Who Invented Peanut Butter? Let’s find out! Everyone knows and loves rich and creamy peanut butter, but today we’re having a look at who’s really responsible for history’s greatest gift to humankind.

A Brief History of Peanut Butter

Ah, peanut butter: rich and creamy, peanutty, buttery, and delicious. For many of us, peanut butter is a food group all on its own. You’ll find it eaten by the spoonful straight from the jar, baked into desserts, blended into smoothies, stirred into savory dishes, and spread over just about everything. Who doesn’t remember tucking into a PB&J sandwich as a kid? Or, you know, this time last week.

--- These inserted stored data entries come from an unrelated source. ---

(** The state an iteration is in: below lane [k] the file may have changed. *)
Record agree (d w first k : Z) (m m' : machine) : Prop := {
  g_ok : bytes_ok (vreg m');
  g_bits : forall a, ~ (128 * d + first * w <= a < 128 * d + k * w) -> vbit (vreg m') a = vbit (vreg m) a;
  g_gpr : gpr m' = gpr m;
  g_csr : forall c, vector_csr c = false -> CSR m' c = CSR m c;
  g_fcsr : CSR m' CSR_FCSR = CSR m CSR_FCSR;
}.

(** An iteration only writes its lane. *)
Definition writes_lane (d w k : Z) (m m' : machine) : Prop := agree d w k (k + 1) m m'.
Definition lane_eq (d w k : Z) (x y : machine) : Prop :=
  forall a, in_lane d w k a -> vbit (vreg x) a = vbit (vreg y) a.

Lemma lanes_refl d w first k m : bytes_ok (vreg m) -> agree d w first k m m.
Proof. by split. Qed.

Lemma agree_step d w first k m x y :
  0 < w -> first <= k -> agree d w first k m x -> writes_lane d w k x y -> agree d w first (k + 1) m y.
Proof.
  intros Hw Hk [O1 B1 G1 C1 F1] [O2 B2 G2 C2 F2]. split; [done | | by rewrite G2 | |by rewrite F2].
  - intros a Ha. rewrite B2, B1; [done|..]; nia.
  - intros c Hc. by rewrite C2, C1.
Qed.

Lemma agree_lane d w first k m m' : 0 < w -> agree d w first k m m' -> lane_eq d w k m' m.
Proof. intros Hw H a Ha. apply (g_bits _ _ _ _ _ _ H). unfold in_lane in Ha. lia. Qed.

Lemma lanes_vfold d w first last f m n k m' :
  0 < w -> first <= k -> k + Z.of_nat n = last -> agree d w first k m m' ->
  (forall j a, first <= j < k -> in_lane d w j a -> vbit (vreg m') a = vbit (vreg (f j m)) a) ->
  (forall j x, first <= j < last -> bytes_ok (vreg x) -> writes_lane d w j x (f j x)) ->
  (forall j x, first <= j < last -> agree d w first j m x -> lane_eq d w j (f j x) (f j m)) ->
  lanes d w first last f m (vfold f n k m').
Proof.
  intros Hw Hk Hn A D Hl Hd. revert k m' Hk Hn A D. induction n as [|n IH]; intros k m' Hk Hn A D; cbn [vfold].
  - replace k with last in * by lia. split; [done | apply A].
  - rewrite Nat2Z.inj_succ in Hn. pose proof (Hl k m' ltac:(lia) (g_ok _ _ _ _ _ _ A)) as W.
    apply IH; [lia|lia|by eapply agree_step|]. intros j a Hj La.
    destruct (Z.eq_dec j k) as [->|]; [apply (Hd k m'); [lia | done | done]|].
    rewrite (g_bits _ _ _ _ _ _ W); [apply D; [lia | done]|]. unfold in_lane in La. nia.
Qed.

Lemma lanes_vloop d w f m :
  0 < w -> bytes_ok (vreg m) ->
  (forall j x, CSR m CSR_VSTART <= j < CSR m CSR_VL -> bytes_ok (vreg x) -> writes_lane d w j x (f j x)) ->
  (forall j x, CSR m CSR_VSTART <= j < CSR m CSR_VL -> agree d w (CSR m CSR_VSTART) j m x -> lane_eq d w j (f j x) (f j m)) ->
  lanes d w (CSR m CSR_VSTART) (CSR m CSR_VL) f m (vloop f m).
Proof.
  intros Hw Hb Hl Hd. unfold vloop, elements.
  destruct (Z.le_gt_cases (CSR m CSR_VSTART) (CSR m CSR_VL)).
  - apply lanes_vfold; [done | lia | lia | by apply lanes_refl | intros; lia | done | done].
  - replace (Z.to_nat _) with 0%nat by lia. split; [intros; lia | done].
Qed.

(** A loop that also accumulates flags updates the file as one that does not. *)
Lemma vfold_flags_state (f : Z -> machine -> machine * Z) n k m flags :
  (vfold (fun index '(m, fp_flags) => let '(m, flags) := f index m in (m, fp_flags .| flags)) n k (m, flags)).1
  = vfold (fun k m => (f k m).1) n k m.
Proof.
  revert k m flags. induction n as [|n IH]; intros k m flags; [done|]. cbn [vfold]. destruct (f k m) as [x fl]. apply IH.
Qed.
Lemma vloop_flags_state f m : (vloop_flags f m).1 = vloop (fun k m => (f k m).1) m.
Proof. apply vfold_flags_state. Qed.

(** ** Writes *)

Lemma writes_refl d w k m : bytes_ok (vreg m) -> writes_lane d w k m m.
Proof. apply lanes_refl. Qed.

Lemma writes_element d k b v m :
  0 <= b -> bytes_ok (vreg m) -> writes_lane d (8 * b) k m (vector_element_write d k b v m).
Proof.
  intros Hb Hm. split; try done; [by apply element_write_ok|]. intros a Ha. unfold vector_element_write. fields.
  rewrite element_write_vbit by done. cbv zeta.
  destruct (Z.leb_spec (128 * d + 8 * b * k) a); [|done]. destruct (Z.ltb_spec a (128 * d + 8 * b * k + 8 * b)); [|done]. nia.
Qed.
Lemma writes_mask d k r m : 0 <= k -> bytes_ok (vreg m) -> writes_lane d 1 k m (vector_mask_write d k r m).
Proof.
  intros Hk Hm. split; try done; [by apply mask_bit_set_ok|]. intros a Ha. unfold vector_mask_write. fields.
  rewrite mask_bit_set_vbit by done. destruct (Z.eqb_spec a (128 * d + k)); [lia|done].
Qed.
Lemma writes_saturate d w k b x m : writes_lane d w k x m -> writes_lane d w k x (saturate b m).
Proof.
  intros [O B G C F]. destruct b; cbn [saturate]; [|done]. split; [done | done | done | |].
  - intros c Hc. unfold vector_csr in Hc. rewrite !CSR_setCSR_ne; [by apply C|..]; intros E; by rewrite <-E in Hc.
  - by mach.
Qed.

Lemma lane_eq_element d k b v v' x y :
  0 <= b -> v = v' -> lane_eq d (8 * b) k (vector_element_write d k b v x) (vector_element_write d k b v' y).
Proof.
  intros Hb -> a Ha. unfold in_lane in Ha. unfold vector_element_write. fields. rewrite !element_write_vbit by done. cbv zeta.
  destruct (Z.leb_spec (128 * d + 8 * b * k) a); [|lia]. destruct (Z.ltb_spec a (128 * d + 8 * b * k + 8 * b)); [done|lia].
Qed.
Lemma lane_eq_mask d k r r' x y :
  0 <= k -> bytes_ok (vreg x) -> bytes_ok (vreg y) -> r = r' ->
  lane_eq d 1 k (vector_mask_write d k r x) (vector_mask_write d k r' y).
Proof.
  intros Hk Hx Hy -> a Ha. unfold in_lane in Ha. unfold vector_mask_write. fields.
  rewrite !mask_bit_set_vbit by done. by destruct (Z.eqb_spec a (128 * d + k)); [|lia].
Qed.
Lemma lane_eq_saturate d w k b b' x y : lane_eq d w k x y -> lane_eq d w k (saturate b x) (saturate b' y).
Proof. intros H. by destruct b, b'. Qed.

(** ** Reads of bits that the earlier iterations left alone *)

Section Reads.
Context (d w first k : Z) (m x : machine) (Hm : bytes_ok (vreg m)) (A : agree d w first k m x).

Definition unread (s sw index : Z) : Prop :=
  128 * s + sw * (index + 1) <= 128 * d + first * w \/ 128 * d + k * w <= 128 * s + sw * index.

Lemma agree_read s index b :
  0 <= b -> unread s (8 * b) index -> vector_element_read x s index b = vector_element_read m s index b.
Proof.
  intros Hb H. apply snapshot_read_ext; [apply A | done | done|]. intros a Ha. apply A. unfold unread in H. lia.
Qed.
Lemma agree_mask s index : unread s 1 index -> vector_mask_bit x s index = vector_mask_bit m s index.
Proof.
  intros H. unfold vector_mask_bit. rewrite !mask_bit_vbit. apply A. unfold unread in H. lia.
Qed.
Lemma agree_active i : (unmasked i = false -> unread 0 1 k) -> active i k x = active i k m.
Proof. intros H. unfold active. destruct (unmasked i); [done|]. by rewrite agree_mask by auto. Qed.
Lemma agree_R r : R x r = R m r.
Proof. unfold R. by rewrite (g_gpr _ _ _ _ _ _ A). Qed.
Lemma agree_vxrm : vxrm x = vxrm m.
Proof. unfold vxrm. by rewrite (g_csr _ _ _ _ _ _ A). Qed.
Lemma agree_VL : CSR x CSR_VL = CSR m CSR_VL.
Proof. by apply A. Qed.
Lemma agree_frm : frm x = frm m.
Proof. unfold frm. by rewrite (g_fcsr _ _ _ _ _ _ A). Qed.
End Reads.

End VecLanes.

(** Proves that an iteration only writes its lane, and that two runs of it agree there. *)
Ltac lane_writes1 :=
  lazymatch goal with
  | |- writes_lane _ _ _ ?m ?m => apply writes_refl; assumption
  | |- writes_lane _ _ _ _ (saturate _ _) => apply writes_saturate
  | |- writes_lane _ _ _ _ (vector_element_write _ _ _ _ _) => apply writes_element; [lia | assumption]
  | |- writes_lane _ _ _ _ (vector_mask_write _ _ _ _) => apply writes_mask; [lia | assumption]
  | |- writes_lane _ _ _ _ (fst (_, _)) => cbn [fst]
  | |- writes_lane _ _ _ _ (fst (match ?x with _ => _ end)) => destruct x
  | |- writes_lane _ _ _ _ (match ?x with _ => _ end) => destruct x
  end.
Ltac lane_writes := repeat lane_writes1.

Section Blocks.
Context {Cfg : Config} {SF : SoftFloat}.
Implicit Types (i : vinst) (m : machine).

(** ** Where the sources are *)

Lemma unread_same d w first k sw index : 0 <= k <= index -> 0 <= w <= sw -> unread d w first k d sw index.
Proof. intros. right. nia. Qed.

Lemma unread_disjoint d w first k s sw index dg sg :
  d + dg <= s \/ s + sg <= d -> 0 <= first -> 0 <= w -> 0 <= sw -> 0 <= index -> k * w <= 128 * dg -> (index + 1) * sw <= 128 * sg ->
  unread d w first k s sw index.
Proof. intros [H|H] Hf Hw Hs Hi Hd Hg; [right|left]; nia. Qed.

Lemma aligned_groups d s g :
  1 <= g -> vector_group_valid d g = true -> vector_group_valid s g = true -> d = s \/ (d + g <= s \/ s + g <= d).
Proof.
  unfold vector_group_valid. intros Hg H1 H2. apply andb_true_iff in H1 as [H1 _], H2 as [H2 _].
  apply Z.eqb_eq in H1, H2. pose proof (Z.div_mod d g ltac:(lia)). pose proof (Z.div_mod s g ltac:(lia)).
  destruct (Z.lt_trichotomy (d / g) (s / g)) as [L|[L|L]]; [right; left | left; congruence | right; right]; nia.
Qed.

Lemma overlap_false a ga b gb : overlap a ga b gb = false -> a + ga <= b \/ b + gb <= a.
Proof. unfold overlap. intros H. lia. Qed.

(** The mask of a masked instruction is out of the way of its destination. *)
Lemma unread_v0 i first k w g :
  typed i -> 0 <= first <= k -> k < 128 -> 0 <= w -> k * w <= 128 * g ->
  (destination i <> 0 \/ w <= 1) -> unread (destination i) w first k 0 1 k.
Proof.
  intros T Hf Hk Hw Hg H. pose proof (ty_destination i T).
  destruct (Z.eq_dec (destination i) 0) as [E|E]; [rewrite E in *; right; destruct H; [done|nia] | left].
  pose proof (Z.mul_nonneg_nonneg first w ltac:(lia) Hw). lia.
Qed.

(** A source group of elements as wide, aligned like the destination: element
    [index] is not among the lanes before [k]. *)
Lemma unread_group i s first k index w :
  typed i -> vector_group_valid (destination i) (group i) = true -> vector_group_valid s (group i) = true ->
  0 <= first <= k -> k <= index < maximum i -> 0 <= w <= 8 * bytes i ->
  unread (destination i) w first k s (8 * bytes i) index.
Proof.
  intros T V1 V2 Hf Hk Hw. pose proof (group_pos i T). pose proof (bytes_cases i T).
  pose proof (fits_group i index T ltac:(lia)). pose proof (fits_group i k T ltac:(lia)).
  destruct (aligned_groups _ _ _ ltac:(done) V1 V2) as [<-|D].
  - apply unread_same; lia.
  - apply (unread_disjoint _ _ _ _ _ _ _ (group i) (group i)); try done; try lia; nia.
Qed.

Lemma unread_active i m k w :
  in_type i m -> masked_v0 i = false \/ w <= 1 -> CSR m CSR_VSTART <= k < CSR m CSR_VL ->
  0 <= w <= 128 -> unmasked i = false -> unread (destination i) w (CSR m CSR_VSTART) k 0 1 k.
Proof.
  intros (T & Hs & Hl) Hv Hk Hw U. pose proof (ty_destination i T). pose proof (ty_maximum i T).
  unfold masked_v0 in Hv. rewrite U in Hv. cbn [negb andb] in Hv.
  destruct (Z.eqb_spec (destination i) 0) as [E|E].
  - rewrite E. destruct Hv as [Hv|Hv]; [done|]. apply unread_same; lia.
  - left. pose proof (Z.mul_nonneg_nonneg (CSR m CSR_VSTART) w ltac:(lia) ltac:(lia)). lia.
Qed.

Lemma masked_ok i : negb (masked_v0 i) = true -> forall w, masked_v0 i = false \/ w <= 1.
Proof. intros H w. left. by destruct (masked_v0 i). Qed.

End Blocks.

(** Rewrites the mask bit of the state at hand. *)
Ltac agree_mask_bit I Hj A :=
  lazymatch type of A with
  | agree _ ?w _ ?j _ _ =>
      lazymatch goal with
      | H : negb (masked_v0 ?i) = true |- _ =>
          rewrite (agree_active _ _ _ _ _ _ A _ (unread_active _ _ j w I (masked_ok i H w) Hj ltac:(lia)))
      end
  end.
Ltac lane_eq1 A :=
  lazymatch goal with
  | |- lane_eq _ _ _ (if ?b then _ else _) (if ?b then _ else _) => destruct b
  | |- lane_eq _ _ _ (match ?b with _ => _ end) (match ?b with _ => _ end) => destruct b
  | |- lane_eq _ _ _ (fst (if ?b then _ else _)) (fst (if ?b then _ else _)) => destruct b
  | |- lane_eq _ _ _ (fst (match ?b with _ => _ end)) (fst (match ?b with _ => _ end)) => destruct b
  | |- lane_eq _ _ _ (fst (_, _)) (fst (_, _)) => cbn [fst]
  | |- lane_eq _ _ _ (saturate _ _) (saturate _ _) => apply lane_eq_saturate
  | |- lane_eq _ _ _ (vector_element_write _ _ _ _ _) (vector_element_write _ _ _ _ _) => apply lane_eq_element; [lia | reflexivity]
  | |- lane_eq _ _ _ (vector_mask_write _ _ _ _) (vector_mask_write _ _ _ _) => apply lane_eq_mask; [lia | apply A | assumption | reflexivity]
  | |- lane_eq _ _ _ _ _ => refine (agree_lane _ _ _ _ _ _ _ A); lia
  end.
Tactic Notation "lane_eqs" hyp(A) := repeat (cbv iota; lane_eq1 A).

Section Lanes.
Context {Cfg : Config} {SF : SoftFloat}.
Implicit Types (i : vinst) (m : machine).

(** ** Blocks that read a snapshot of the file *)

Definition snapshot_lanes i m w (f : Z -> machine -> machine) : Prop :=
  lanes (destination i) w (CSR m CSR_VSTART) (CSR m CSR_VL) f m (vloop f m).

Lemma muladd_lanes i m s :
  in_type i m -> bytes_ok (vreg m) -> muladd_legal i = true ->
  snapshot_lanes i m (8 * bytes i) (muladd_element i (vreg m) s).
Proof.
  intros I Hm L. pose proof I as (T & Hs & Hl). pose proof (bytes_cases i T). unfold muladd_legal in L. split_legal L.
  apply lanes_vloop; [lia | done | |]; intros j x Hj A; unfold muladd_element; cbv zeta; [lane_writes|].
  agree_mask_bit I Hj A. lane_eqs A.
Qed.

Lemma widen_lanes i m s :
  in_type i m -> bytes_ok (vreg m) -> widen_legal i = true ->
  snapshot_lanes i m (8 * (bytes i * 2)) (widen_element i (vreg m) s).
Proof.
  intros I Hm L. pose proof I as (T & Hs & Hl). pose proof (bytes_cases i T). unfold widen_legal in L. cbv zeta in L. split_legal L.
  apply lanes_vloop; [lia | done | |]; intros j x Hj A; unfold widen_element; cbv zeta; [lane_writes|].
  agree_mask_bit I Hj A. lane_eqs A.
Qed.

Peanut butter is an ingredient that’s almost always on hand, ready to bring richness and flavor to sweet and savory recipes alike. It’s the arguably better half of delicious combinations like peanut butter and chocolate, peanut butter and banana, peanut butter and jelly… I could go on. If you’re anything like the 94% of Americans rocking peanut butter in their households, you know there’s rarely an occasion to go without it.

Many people falsely credit the invention of peanut butter to George Washington Carver, an American agriculturist who revolutionized the peanut industry. So if the so-called “father of the peanut industry” didn’t invent peanut butter, who did? Let’s dive into the history of everyone’s favorite pantry staple.

The Father of the Peanut Industry

So, who was George Washington Carver? He’s considered to be one of the greatest American inventors, responsible for finding hundreds of uses for peanuts, from shampoo to chili sauce. Thanks to Carver, peanuts are the dietary staple they are today.

While George Washington Carver’s agricultural innovation laid the groundwork for the peanut industry, peanut butter happens to be one peanut product he didn’t invent.

Who Was the Real Inventor of Peanut Butter?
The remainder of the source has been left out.